Robbins v. Robbins

Annotate this Case

460 So. 2d 1355 (1984)

Richard A. ROBBINS v. Carmen J. ROBBINS (Majors).

Civ. 4419.

Court of Civil Appeals of Alabama.

December 5, 1984.

*1356 J. Richard Piel of Piel & Lynn, Montgomery, for appellant.

J. Floyd Minor, James T. Sasser, and W. McCollum Halcomb of Wood, Minor & Parnell, Montgomery, for appellee.

HOLMES, Judge.

This is a child custody visitation case.

The mother brought an action to modify the original divorce decree and terminate the visitation rights of the father.

After an ore tenus hearing, the trial court found the father in contempt for violating the custody agreement and suspended his visitation rights.

The trial court further ordered the father to pay an amount of child support arrearage and awarded an attorney's fee to the mother. The father appeals and we affirm.

The father contends that the trial court abused its discretion in suspending his visitation rights. He additionally contends that the trial court erred in its determination of child support arrearage and in the award of an attorney's fee.

This is the second time these parties have been before this court. Interested persons can refer to Robbins v. Robbins, 447 So. 2d 789 (Ala.Civ.App.1984).

As stated, the father first appeals from the suspension of his visitation rights to the couple's five-year-old child.

There was uncontroverted evidence that the mother had been awarded custody of the child and that the father had twice taken the child without the mother's permission. In both instances, the father kept the child until law enforcement authorities returned the child to the mother.

The last incident occurred on September 5, 1983, when the father did not return the child after exercising his visitation rights. In an effort to hide from the mother, the father took the child and moved to Florida, where he lived under an assumed name.

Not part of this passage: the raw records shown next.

(* ===== verification/Json.v ===== *)
(** * Json: Python values of a decoded JSON body, and the builtins on them

    [request.get_json] and [json.loads] deliver Python objects: [None],
    [bool], [int], [float], [str], [list] and [dict].  The handlers apply
    Python builtins to them before any validation has happened: truth
    tests ([if not request_json], [if document_id]), [in], subscripting,
    [.get], [isinstance(_, list)], [len], f-string formatting and
    [list.extend].  Each is defined here on every value, with the exception
    Python raises where it raises one.

    Strings range over code points below 256 (one [ascii] each).  A float
    is kept as the literal [repr] prints for it: the handlers never compute
    with floats, they store and return them. *)

From S2P Require Import Prelude PyStr PyDict.

(** ** Values *)

Inductive json : Type :=
| JNull
| JBool (b : bool)
| JInt (n : Z)
| JFloat (lit : string)
| JStr (s : string)
| JArr (items : list json)
| JObj (fields : list (string * json)).

(** ** Exceptions *)

Inductive exn_class : Type :=
| TypeError
| KeyError
| AttributeError
| JSONDecodeError
| NotFound
| Conflict
| ServiceUnavailable
| ConnectionError.

(** An exception: its class and [str(e)]. *)
Record exn : Type := Exn { exn_class_of : exn_class; exn_str : string }.

#[export] Instance exn_class_eq_dec : EqDecision exn_class.
Proof. solve_decision. Defined.
#[export] Instance exn_eq_dec : EqDecision exn.
Proof. solve_decision. Defined.

(** The result of a Python expression: a value or a raised exception. *)
Abbreviation res := (result exn).

(** ** Structure of values *)

(** Induction with the hypothesis on every item and every field. *)
Section json_ind.
Context (P : json → Prop).
Context (Hnull : P JNull) (Hbool : ∀ b, P (JBool b)) (Hint : ∀ n, P (JInt n)).
Context (Hfloat : ∀ l, P (JFloat l)) (Hstr : ∀ s, P (JStr s)).
Context (Harr : ∀ xs, Forall P xs → P (JArr xs)).
Context (Hobj : ∀ kvs, Forall (λ kv, P kv.2) kvs → P (JObj kvs)).

Fixpoint json_ind' (v : json) : P v :=
  match v with
  | JNull => Hnull
  | JBool b => Hbool b
  | JInt n => Hint n
  | JFloat l => Hfloat l
  | JStr s => Hstr s
  | JArr xs =>
      Harr xs ((fix go xs : Forall P xs :=
                  match xs with
                  | [] => @List.Forall_nil _ _
                  | x :: xs => @List.Forall_cons _ _ x xs (json_ind' x) (go xs)
                  end) xs)
  | JObj kvs =>
      Hobj kvs ((fix go kvs : Forall (λ kv, P kv.2) kvs :=
                   match kvs with
                   | [] => @List.Forall_nil _ _
                   | kv :: kvs => @List.Forall_cons _ _ kv kvs (json_ind' kv.2) (go kvs)
                   end) kvs)
  end.
End json_ind.

Fixpoint json_eqb (v w : json) : bool :=
  match v, w with
  | JNull, JNull => true
  | JBool a, JBool b => bool_decide (a = b)
  | JInt a, JInt b => bool_decide (a = b)
  | JFloat a, JFloat b => bool_decide (a = b)
  | JStr a, JStr b => bool_decide (a = b)
  | JArr xs, JArr ys =>
      (fix go xs ys :=
         match xs, ys with
         | [], [] => true
         | x :: xs, y :: ys => json_eqb x y && go xs ys
         | _, _ => false
         end) xs ys
  | JObj xs, JObj ys =>
      (fix go xs ys :=
         match xs, ys with
         | [], [] => true
         | (k, x) :: xs, (l, y) :: ys =>
             bool_decide (k = l) && json_eqb x y && go xs ys
         | _, _ => false
         end) xs ys
  | _, _ => false
  end.

Lemma json_eqb_eq v w : json_eqb v w = true ↔ v = w.
Proof.
  revert w. induction v as [| | | | |xs IH|kvs IH] using json_ind';
    intros [| | | | |ys|ys]; cbn; rewrite ?bool_decide_eq_true;
    try (split; congruence).
  - revert ys. induction IH as [|x xs Hx _ IHxs]; intros [|y ys];
      try (split; congruence).
    rewrite andb_true_iff, Hx, IHxs. split; [intros [-> [= ->]]|intros [= -> ->]]; done.
  - revert ys. induction IH as [|[k x] xs Hx _ IHxs]; intros [|[l y] ys];
      try (split; congruence).
    rewrite !andb_true_iff, bool_decide_eq_true. cbn in Hx. rewrite Hx, IHxs.
    split; [intros [[-> ->] [= ->]]|intros [= -> -> ->]]; done.
Qed.

#[export] Instance json_eq_dec : EqDecision json.
Proof.
  intros v w. destruct (json_eqb v w) eqn:E.
  - left. by apply json_eqb_eq.
  - right. intros H%json_eqb_eq. congruence.
Defined.

(** ** Builtins *)

(** [type(v).__name__], as Python's error messages print it. *)
Definition type_name (v : json) : string :=
  match v with
  | JNull => "NoneType"
  | JBool _ => "bool"
  | JInt _ => "int"
  | JFloat _ => "float"
  | JStr _ => "str"
  | JArr _ => "list"
  | JObj _ => "dict"
  end.

(** The part of a float literal before its exponent. *)
Fixpoint mantissa (lit : string) : string :=
  match lit with
  | EmptyString => EmptyString
  | String c rest =>
      if bool_decide (c = "e" ∨ c = "E")%char then EmptyString
      else String c (mantissa rest)
  end.

Fixpoint all_chars (P : ascii → bool) (s : string) : bool :=
  match s with
  | EmptyString => true
  | String c rest => P c && all_chars P rest
  end.

(** A float literal that denotes zero, however it is written ([0.0],
    [-0.0], [0.00], [0e5]): its mantissa has a digit and no digit other
    than 0.  The literals [nan], [inf] and [-inf] do not. *)
Definition float_zero (lit : string) : bool :=
  has_char "0" (mantissa lit)
  && all_chars (λ c, bool_decide (c ∈ ["0"; "-"; "+"; "."]%char)) (mantissa lit).

(** [bool(v)]: the truth test of [if v] and [not v]. *)
Definition truthy (v : json) : bool :=
  match v with
  | JNull => false
  | JBool b => b
  | JInt n => negb (bool_decide (n = 0%Z))
  | JFloat lit => negb (float_zero lit)
  | JStr s => negb (bool_decide (s = ""))
  | JArr xs => negb (bool_decide (xs = []))
  | JObj kvs => negb (bool_decide (kvs = []))
  end.

(** [repr(s)] of a string: single quotes unless the string holds one and
    no double quote; backslash, the quote, tab, newline and return are
    escaped, and the non-printable code points are written [\xNN]. *)
Definition hex_digit (n : N) : ascii :=
  match n with
  | 0 => "0" | 1 => "1" | 2 => "2" | 3 => "3" | 4 => "4" | 5 => "5"
  | 6 => "6" | 7 => "7" | 8 => "8" | 9 => "9" | 10 => "a" | 11 => "b"
  | 12 => "c" | 13 => "d" | 14 => "e" | _ => "f"
  end%N%char.

Definition printable (c : ascii) : bool :=
  let n := N_of_ascii c in
  negb ((n <? 32) || ((127 <=? n) && (n <=? 160)) || (n =? 173))%N.

Definition repr_char (quote c : ascii) : string :=
  if decide (c = "\"%char) then "\\"
  else if decide (c = quote) then String "\" (String quote "")
  else if decide (c = "009"%char) then "\t"
  else if decide (c = "010"%char) then "\n"
  else if decide (c = "013"%char) then "\r"
  else if printable c then String c ""
  else let n := N_of_ascii c in
       String "\" (String "x" (String (hex_digit (n / 16)) (String (hex_digit (n mod 16)) "")))%N.

Fixpoint repr_chars (quote : ascii) (s : string) : string :=
  match s with
  | EmptyString => EmptyString
  | String c s' => repr_char quote c +:+ repr_chars quote s'
  end.

Definition dquote : ascii := "034"%char.

Definition repr_str (s : string) : string :=
  let quote := if has_char "'" s && negb (has_char dquote s) then dquote else "'"%char in
  String quote (repr_chars quote s) +:+ String quote "".

(** [', '.join(parts)] *)
Fixpoint comma_join (parts : list string) : string :=
  match parts with
  | [] => ""
  | [p] => p
  | p :: ps => p +:+ ", " +:+ comma_join ps
  end.

(** [repr(v)] *)
Fixpoint py_repr (v : json) : string :=
  match v with
  | JNull => "None"
  | JBool true => "True"
  | JBool false => "False"
  | JInt n => pretty n
  | JFloat lit => lit
  | JStr s => repr_str s
  | JArr xs => "[" +:+ comma_join (map py_repr xs) +:+ "]"
  | JObj kvs =>
      "{" +:+ comma_join (map (λ kv, repr_str kv.1 +:+ ": " +:+ py_repr kv.2) kvs) +:+ "}"
  end.

(** [str(v)], which is what [f'{v}'] inserts: a string as it is, anything
    else as its [repr]. *)
Definition py_str (v : json) : string :=
  match v with
  | JStr s => s
  | _ => py_repr v
  end.

(** [key in v] for a string [key]: membership among the keys of a dict or
    the items of a list, containment in a string, [TypeError] otherwise. *)
Definition py_in (key : string) (v : json) : res bool :=
  match v with
  | JObj kvs => Ok (bool_decide (is_Some (dict_lookup key kvs)))
  | JArr xs => Ok (bool_decide (JStr key ∈ xs))
  | JStr s => Ok (str_contains key s)
  | _ => Err (Exn TypeError ("argument of type '" +:+ type_name v +:+ "' is not iterable"))
  end.

(** [v[key]] for a string [key]. *)
Definition py_getitem (v : json) (key : string) : res json :=
  match v with
  | JObj kvs =>
      match dict_lookup key kvs with
      | Some x => Ok x
      | None => Err (Exn KeyError (repr_str key))
      end
  | JArr _ => Err (Exn TypeError "list indices must be integers or slices, not str")
  | JStr _ => Err (Exn TypeError "string indices must be integers, not 'str'")
  | _ => Err (Exn TypeError ("'" +:+ type_name v +:+ "' object is not subscriptable"))
  end.

(** [v.get(key)]: the field, [None] for a missing one; only a dict has the
    method. *)
Definition py_get (v : json) (key : string) : res json :=
  match v with
  | JObj kvs => Ok (default JNull (dict_lookup key kvs))
  | _ => Err (Exn AttributeError
                ("'" +:+ type_name v +:+ "' object has no attribute 'get'"))
  end.

(** [isinstance(v, list)] *)
Definition isinstance_list (v : json) : bool :=
  match v with JArr _ => true | _ => false end.

(** [len(v)] *)
Definition py_len (v : json) : res nat :=
  match v with
  | JArr xs => Ok (length xs)
  | JObj kvs => Ok (length kvs)
  | JStr s => Ok (String.length s)
  | _ => Err (Exn TypeError ("object of type '" +:+ type_name v +:+ "' has no len()"))
  end.

(** The characters of a string as one-character strings. *)
Fixpoint str_chars (s : string) : list json :=
  match s with
  | EmptyString => []
  | String c s' => JStr (String c "") :: str_chars s'
  end.

(** [iter(v)], which [acc.extend(v)] consumes: the items of a list, the
    keys of a dict, the characters of a string. *)
Definition py_iter (v : json) : res (list json) :=
  match v with
  | JArr xs => Ok xs
  | JObj kvs => Ok (JStr <$> kvs.*1)
  | JStr s => Ok (str_chars s)
  | _ => Err (Exn TypeError ("'" +:+ type_name v +:+ "' object is not iterable"))
  end.

(** [acc.extend(v)] *)
Definition py_extend (acc : list json) (v : json) : res (list json) :=
  match py_iter v with
  | Ok xs => Ok (acc ++ xs)
  | Err e => Err e
  end.

(** ** Facts *)

Example truthy_floats :
  truthy <$> [JFloat "0.0"; JFloat "-0.0"; JFloat "0.00"; JFloat "0e0"; JFloat "-0.0E+5";
              JFloat "1e-3"; JFloat "0.25"; JFloat "10.0"; JFloat "nan"; JFloat "-inf"]
  = [false; false; false; false; false; true; true; true; true; true].
Proof. reflexivity. Qed.

Lemma truthy_JObj_cons k v kvs : truthy (JObj ((k, v) :: kvs)) = true.
Proof. done. Qed.

Lemma truthy_JStr s : truthy (JStr s) = true ↔ s ≠ "".
Proof. cbn. rewrite negb_true_iff, bool_decide_eq_false. done. Qed.

Lemma truthy_JArr xs : truthy (JArr xs) = true ↔ xs ≠ [].
Proof. cbn. rewrite negb_true_iff, bool_decide_eq_false. done. Qed.

Lemma py_str_JStr s : py_str (JStr s) = s.
Proof. done. Qed.

Lemma py_in_dict key kvs :
  py_in key (JObj kvs) = Ok (bool_decide (key ∈ kvs.*1)).
Proof.
  cbn. f_equal. apply bool_decide_ext.
  rewrite <-not_eq_None_Some, dict_lookup_None.
  destruct (decide (key ∈ kvs.*1)); naive_solver.
Qed.

(** A key that is [in] a dict can be read, and [.get] agrees with it. *)
Lemma py_getitem_in key kvs :
  py_in key (JObj kvs) = Ok true →
  ∃ v, py_getitem (JObj kvs) key = Ok v ∧ py_get (JObj kvs) key = Ok v.
Proof.
  cbn. intros [= [v Hv]%bool_decide_eq_true]. exists v. by rewrite Hv.
Qed.

Lemma py_extend_list acc xs : py_extend acc (JArr xs) = Ok (acc ++ xs).
Proof. done. Qed.

(** A request that is not a dict and passes the truth test never yields a
    field: subscripting raises. *)
Lemma py_getitem_not_dict v key :
  (∀ kvs, v ≠ JObj kvs) → ∃ e, py_getitem v key = Err e ∧ exn_class_of e = TypeError.
Proof. destruct v; cbn; naive_solver. Qed.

The child was not returned until March of 1984 when F.B.I. agents located the father's residence.

There was additional evidence that, when the child was returned home, she was dirty, smelled bad, and had sores on her head.

The trial court found the father to be in contempt and in effect suspended his visitation rights for twelve months, with future visitation rights contingent on his fitness to exercise such rights.

The trial court has a wide discretion in setting visitation rights, and this court will not reverse the lower court unless there is plain and palpable abuse of discretion. Tardzer v. Tardzer, 441 So. 2d 934 (Ala.Civ.App.1983).

The primary consideration in visitation rights is the best interest and welfare *1357 of the child. Barran v. Barran, 431 So. 2d 1278 (Ala.Civ.App.1983).

Due to the father's actions, which, needless to say, were a clear disregard of the court's custody order, we cannot say that the trial court abused its discretion in "suspending" the father's visitation rights. We note that the court's judgment allows the father to possibly resume visitation after twelve months, upon proof of his fitness to exercise such rights.

The father additionally appeals from the court's determination of child support arrearage.

The original divorce decree awarded child support in an amount of twenty-seven dollars per week based on the father's salary of $150 per week. There was evidence that the father had not paid child support since June of 1983 and had not satisfied a prior judgment of past-due child support in the amount of $486. The father, in addition, testified that his current take-home pay is $650 per week.

The determination of child support arrearage by the trial court will not be disturbed unless it is not supported by the evidence and is plainly erroneous and manifestly unjust. Culverhouse v. Culverhouse, 389 So. 2d 937 (Ala.Civ.App.1980).

In view of the unpaid and past-due child support and the unsatisfied judgment of child support, it seems clear that the evidence supports the trial court's determination of the arrearage. From this order we can find no error.

Lastly, the father appeals from the trial court's award of $2000 as an attorney's fee to the mother.

It is a well-established principle of law that the award of an attorney's fee in divorce matters is in the sound discretion of the trial court, and this court will not reverse except for abuse of that discretion. West v. West, 437 So. 2d 583 (Ala.Civ.App. 1983).

Here, there was evidence that the mother had to take legal action to find and regain physical custody of her child from the father. There was also evidence that legal assistance was necessary in order to modify the custody agreement and to compel payment of the child support arrearage.

The father's disregard of the custody order and his non-payment of child support made it necessary for the mother to seek legal assistance to insure the protection and welfare of the child. Under these facts, coupled with the ultimate finding of contempt, we cannot say that the trial court abused its discretion in awarding an attorney's fee to the mother.

The mother has requested an award for attorney's fee for representation on appeal. An attorney's fee of $500 is hereby awarded.

This case is due to be and is affirmed.

AFFIRMED.

WRIGHT, P.J., and BRADLEY, J., concur.